When Sarah McElhaney got a job doing research at the College of Medicine, her mother was thrilled.
“She was hoping it would ignite a secret desire in me to go back to school and become a doctor,” said McElhaney.
McElhaney’s passion is music. That’s what she’s known for – just not necessarily in the halls of the medical school, where she serves as a research assistant for Heather Flynn, associate professor and vice chair for research in the Department of Behavioral Sciences and Social Medicine.
To her legion of fans, she’s also known as Sarah Mac – lead singer in the Sarah Mac Band.
The band recently launched a new album, “Florida,” and performed at the South by Southwest (SXSW) Music Festival in Austin, Texas. That more closely defines McElhaney’s idea of professional success. It certainly aligns with her dreams – if not her mother’s.
“From what I see when I am in the clinics doing research, doctors are not just trying to heal people, and keep them from dying, they are dealing with all kinds of other stressors,” said McElhaney. “That’s the kind of stress that I don’t want. I appreciate a person who can handle that, because I do not think that I could.”

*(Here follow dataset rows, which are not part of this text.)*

(* ===== verification/StartSafety.v ===== *)
(** * What starting, retrying and ending runs promises

    Over every interleaving of the operations of a coordinator with its workers and with
    whatever else writes the store: once a shutdown has passed its runs, every run that still
    has a worker was cancelled and is recorded under the claim, and no run starts any more; a
    retry is of an attempt that is over, after no other that is not, and says whether the
    workspace may have been written. *)

From Stdlib Require Import ZArith ZifyN ZifyBool.
From stdpp Require Import base decidable countable list gmap sets relations pretty strings.
From S2P Require Import Registry Prelude Digest Tool External Trust Policy Approval Matcher Gate Lifecycle Domain Records Wire Schedule RunStore StoreClaims StoreLaws ClaimLaws Interrupt StoreSafety ToolError Supervise Executor ExecutorSafety Recovery RecoverySafety Subscription Worker WorkerLaws Start.

Section safety.
Context `{PlatformLaws, !StoreParams, Faults, !Fresh, !FreshLaws, !Now, DebugFormat}.
Context {T : Type} (descriptor : T → ToolDescriptor).
Abbreviation storeM A := (stateM RunStore StoreError A).
Abbreviation coordM A := (stateM Coordinator RuntimeError A).
Context `{!Startup}.
Context (lease : LeaseRecord) (registry : ToolRegistry (Tool:=T)).

(** Others change the store by its operations. *)
Class StartupLaws : Prop := meanwhile_steps : ∀ n s, rtc store_step s (meanwhile n s).
Context `{!StartupLaws}.

(** ** How the store and the runs of a coordinator move *)

Definition evolves (s s' : RunStore) : Prop :=
  store_wf s → store_wf s' ∧ extends (rs_tables s) (rs_tables s').
#[export] Instance evolves_preorder : PreOrder evolves.
Proof.
  split; [by intros s Hwf|]. intros s1 s2 s3 H12 H23 Hwf. destruct (H12 Hwf) as [Hwf2 Hex].
  destruct (H23 Hwf2) as [? ?]. split; [done|by etrans].
Qed.
Definition evolving {A} (m : storeM A) : Prop := ∀ s r s', m s = (r, s') → evolves s s'.

Lemma operation_evolves {A} (m : storeM A) : operation m → evolving m.
Proof. intros Hop s r s' Hrun Hwf. by destruct (operation_keeps m Hop s r s' Hwf Hrun) as (? & ? & _). Qed.
Lemma steps_evolve s s' : rtc store_step s s' → evolves s s'.
Proof. intros Hs Hwf. by apply store_steps_keep. Qed.
Lemma reader_evolves {A} (read : stateM Tables StoreError A) : evolving (with_reader read).
Proof.
  intros s r s' [-> _]%with_reader_spec Hwf. split; [|done].
  apply (store_wf_later s); [done|apply later_tick|done].
Qed.
Lemma publish_evolves run fuel cursor : evolving (publish_pages run fuel cursor).
Proof.
  revert cursor. induction fuel as [|fuel IH]; intros cursor s r s'; cbn; [by intros [= <- <-]|].
  destruct (events run cursor DEFAULT_EVENT_PAGE_LIMIT s) as [x s1] eqn:Hev.
  apply reader_evolves in Hev. destruct x as [page|e]; [|by intros [= <- <-]].
  destruct (last page) as [event|]; [|by intros [= <- <-]]. intros Hrest. etrans; [exact Hev|by eapply IH].
Qed.

(** A part of an operation that leaves alone which runs are driven, cancelled or refused. *)
Record steadily (c c' : Coordinator) : Prop := {
  st_evolves : evolves (co_store c) (co_store c');
  st_active : co_active c' = co_active c;
  st_cancelled : co_cancelled c' = co_cancelled c;
  st_stopping : co_stopping c' = co_stopping c;
}.
#[export] Instance steadily_preorder : PreOrder steadily.
Proof. split; [by split|]. intros c1 c2 c3 [] []. split; [by etrans|congruence..]. Qed.
Definition steady {X} (m : coordM X) : Prop := ∀ c r c', m c = (r, c') → steadily c c'.

Lemma steady_bind {X Y} (m : coordM X) (f : X → coordM Y) : steady m → (∀ x, steady (f x)) → steady (m ≫= f).
Proof.
  intros Hm Hf c r c'. unfold mbind, stateM_bind. destruct (m c) as [[x|e] c1] eqn:Hrun.
  - intros Hrest. etrans; [by eapply Hm|by eapply Hf].
  - intros [= <- <-]. by eapply Hm.
Qed.
Lemma steady_ret {X} (x : X) : steady (mret x).
Proof. by intros c r c' [= <- <-]. Qed.
Lemma steady_lift {X} (r : result RuntimeError X) : steady (lift r).
Proof. by intros c x c' [= <- <-]. Qed.
Lemma steady_refuse {X} e : steady (refuse (A:=X) e).
Proof. apply steady_lift. Qed.
Lemma steady_now : steady now.
Proof. by intros c r c' [= <- <-]. Qed.
Lemma steady_fresh : steady fresh.
Proof. by intros c r c' [= <- <-]. Qed.
Lemma steady_this : steady this.
Proof. by intros c r c' [= <- <-]. Qed.
Lemma steady_cursor run cursor : steady (modify (co_set_cursor run cursor)).
Proof. by intros c r c' [= <- <-]. Qed.
Lemma steady_close run : steady (modify (co_close run)).
Proof. by intros c r c' [= <- <-]. Qed.
Lemma steady_wake a : steady (modify (wake a)).
Proof. by intros c r c' [= <- <-]. Qed.
Lemma steady_answered {X} (m : storeM X) : evolving m → steady (co_answered m).
Proof.
  intros Hm c r c'. unfold co_answered. destruct (m (meanwhile (co_looks c) (co_store c))) as [x s] eqn:Hrun.
  intros [= <- <-]. split; [|done..]. cbn. etrans; [apply steps_evolve, meanwhile_steps|by eapply Hm].
Qed.
Lemma steady_access {X} (m : storeM X) : evolving m → steady (co_access m).
Proof. intros Hm. apply steady_bind; [by apply steady_answered|]. intros r. apply steady_lift. Qed.
Lemma steady_ignored {X} (m : storeM X) : evolving m → steady (co_ignored m).
Proof. intros Hm. apply steady_bind; [by apply steady_answered|]. intros r. apply steady_ret. Qed.
Create HintDb steady.
#[local] Hint Resolve steady_ret steady_lift steady_refuse steady_now steady_fresh steady_this steady_cursor steady_close
  steady_wake steady_answered steady_access steady_ignored reader_evolves operation_evolves publish_evolves : steady.
#[local] Hint Constructors operation : steady.
#[local] Ltac steady_walk :=
  repeat first
    [ progress intros
    | solve [eauto with steady]
    | match goal with |- steady (match ?x with _ => _ end) => destruct x end
    | apply steady_bind ].

Lemma steady_delivery run : steady (delivery run).
Proof. unfold delivery. steady_walk. Qed.
#[local] Hint Resolve steady_delivery : steady.
Lemma publish_all_evolves run cursor : evolving (publish_all run cursor).
Proof. intros s r s'. apply publish_evolves. Qed.
#[local] Hint Resolve publish_all_evolves : steady.
Lemma steady_publish run : steady (publish_run run).
Proof. unfold publish_run. steady_walk. Qed.
#[local] Hint Resolve steady_publish : steady.
Lemma steady_start_task task : steady (start_task task).
Proof. unfold start_task. steady_walk. Qed.
Lemma steady_announce run : steady (announce run).
Proof.
  intros c r c'. unfold announce. destruct (publish_run run c) as [[x|e] c1] eqn:Hp; apply steady_publish in Hp.
  - by intros [= <- <-].
  - intros Hrest. etrans; [exact Hp|]. revert Hrest. apply (steady_bind now); [apply steady_now|]. steady_walk.
Qed.
Lemma steady_withdraw requests : steady (withdraw_questions requests).
Proof. induction requests as [|request requests IH]; cbn; unfold withdraw; steady_walk. Qed.
Lemma steady_answer decision : well_formed_answer decision → steady (answer_question decision).
Proof. intros Hd. unfold answer_question. steady_walk. Qed.
#[local] Hint Resolve steady_announce steady_withdraw : steady.
Lemma steady_modified run : steady (workspace_may_be_modified descriptor registry run).
Proof. unfold workspace_may_be_modified. steady_walk. Qed.
Lemma steady_live_retries retries : steady (refuse_live_retries retries).
Proof. induction retries as [|existing retries IH]; cbn; steady_walk. Qed.
#[local] Hint Resolve steady_modified steady_live_retries : steady.
Lemma steady_end_questions run : steady (end_questions run).
Proof. unfold end_questions. steady_walk. Qed.
Lemma steady_without_thread run reason : steady (run_without_thread run reason).
Proof.
  unfold run_without_thread. steady_walk. intros c r c'. destruct (publish_run run c) as [answer c1] eqn:Hp.
  intros [= <- <-]. by eapply steady_publish.
Qed.
Lemma cancel_moves run c r c' : cancel_run run c = (r, c') →
  evolves (co_store c) (co_store c') ∧ co_active c' = co_active c ∧ co_stopping c' = co_stopping c
  ∧ co_cancelled c ⊆ co_cancelled c'.
Proof.
  unfold cancel_run, this, mbind at 1, stateM_bind at 1. cbn [Prelude.get]. destruct (negb _).
  - intros [= <- <-]. split_and!; done.
  - unfold mbind at 1, stateM_bind at 1. cbn [modify]. intros [He Ha Hc Hs]%steady_end_questions.
    split_and!; [exact He|exact Ha|exact Hs|]. rewrite Hc. cbn. set_solver.
Qed.

(** ** The row of a run *)

Lemma insert_owned_Ok run t u t' :
  insert_owned_run run (Some lease) t = (Ok u, t') →
  tb_runs t !! run_id run = None ∧ tb_runs t' = <[run_id run := run]> (tb_runs t)
  ∧ tb_claims t' !! run_id run = Some (le_id lease).
Proof.
  unfold insert_owned_run. intros (? & t1 & He & Hi)%bindM_Ok.
  assert (tb_runs t1 = tb_runs t) as Ht1.
  { unfold ensure_lease in He. apply bindM_Ok in He as (? & ? & [-> ->]%get_Ok & He).
    destruct (is_present _); [by apply ret_Ok in He as [_ ->]|by apply modify_Ok in He as ->]. }
  unfold insert_run_row in Hi. apply bindM_Ok in Hi as (? & ? & [_ ->]%lift_Ok & Hi).
  apply bindM_Ok in Hi as (? & ? & [-> ->]%get_Ok & Hi).
  apply bindM_Ok in Hi as (? & ? & [-> Hnew%absent]%insert_unique_Ok & Hi).
  apply bindM_Ok in Hi as (? & ? & [_ ->]%lift_Ok & ->%modify_Ok).
  rewrite Ht1 in Hnew. cbn. by rewrite Ht1, lookup_insert_eq.
Qed.
Lemma appended_rows run p t n t' :
  PreparedEvent_append run p t = (Ok n, t') → tb_runs t' = tb_runs t ∧ tb_claims t' = tb_claims t.
Proof. by intros (artifacts & ->)%append_logged. Qed.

She does handle the pressure of performing in front of large crowds and being a full-time singer, songwriter, guitarist and pianist for the band, along with being Flynn’s research project manager by day (since July 2014).
“It wasn’t until I decided to interview her that I realized Sarah McElhaney was Sarah Mac,” said Flynn. “I had seen her play on one occasion. I knew of her. But she was highly qualified based on her research experience and her master’s degree in social work. She’s an outstanding musician, and she’s outstanding in her role here. She supervises students, organizes research activities and does a lot of community outreach. She’s a tremendous asset.”
The Sarah Mac Band performs all over the country, from Los Angeles to Clemson, South Carolina, and, of course, Tallahassee. McElhaney, Claire Swindell and Charlie Vanture formed the band in 2005. While it may be glamorous at times, there’s a harsh reality in trying to make it in the music business.
For the first 10 years the band traveled to its gigs in a van that eventually had more than 200,000 miles on it. Then they finally, almost grudgingly, decided to upgrade to a newer van.
“That weekend, we were headed to Birmingham to play at a very cool and relatively well-known venue,” said McElhaney. “We hit the road, and 62 miles outside of Tallahassee, on the inaugural voyage, the transmission blew on our new van — the one that we bought to avoid putting a new transmission in our old van. We called a tow truck and had our van towed back to Tallahassee, and then my parents came and rescued us. It was pretty hot, but it wasn’t raining, as we sat on the side of I-10 waiting for a rescue. We did all get sunburned. Afterward, we went to a restaurant in town for drinks. Because, what else can you do? Chips and salsa and margaritas…”
The band is popular and well-known, but not profitable enough to allow its members to leave their other jobs. Swindell is a marketing consultant. Vanture is an attorney. McElhaney has worked for various FSU researchers since 2007. When she discovered an opening to support Flynn’s work in maternal depression, she thought: “I have found my perfect job.”
At first, she deliberately avoided telling people at the medical school of her other life as a musician.
“I don’t think I told anybody until around the time of our annual Christmas show,” said McElhaney. “By then, I felt comfortable that I had established myself as ‘Sarah the professional.’”
While she enjoys touring for their new album, McElhaney especially enjoys performing in front of the band’s local fan base.
“Tallahassee is really, really good for us,” she said. “We played SXSW this year for the first time, and before we drove to Texas we had a send-off show that was packed out. It was crazy, and it was so wonderful. SXSW turned out to be wonderful, too.”
She had no trouble keeping the appearance at one of the world’s most popular music festivals in perspective, however. Even in Tallahassee, the band was once assigned a parking space between massive, customized motor coaches belonging to other bands.
“We were invited to be a ‘local opener’ for some very big country bands that came for a new music festival associated with Springtime Tallahassee,” said McElhaney. “It is always fun to play on those huge stages and have stage hands who will carry all of your equipment. With anything like that, you have a choice to feel intimidated by all of the other bands’ grandness, or to just kind of laugh at the whole thing and enjoy the absurdity of the situation. I mean, who ever thought that one of the stage hand’s struggles in life would be attempting to back a minivan into a space between tour buses of world-famous pop-country bands?”
The love she gets from her local fans carries over to her role at the College of Medicine.
“A lot of the folks in the community know of Sarah from the music scene and recognize her and think it’s very neat that she’s working here,” said Flynn. “She’s just outstanding in everything that she does.”
As much as McElhaney enjoys her “perfect job” under Flynn, she also has a specific musical career goal in mind: “I would like to perform on ‘Austin City Limits,’ the TV show. That’s when I’ll feel like I’ve made it.
“I would also like to have the band be my only job.”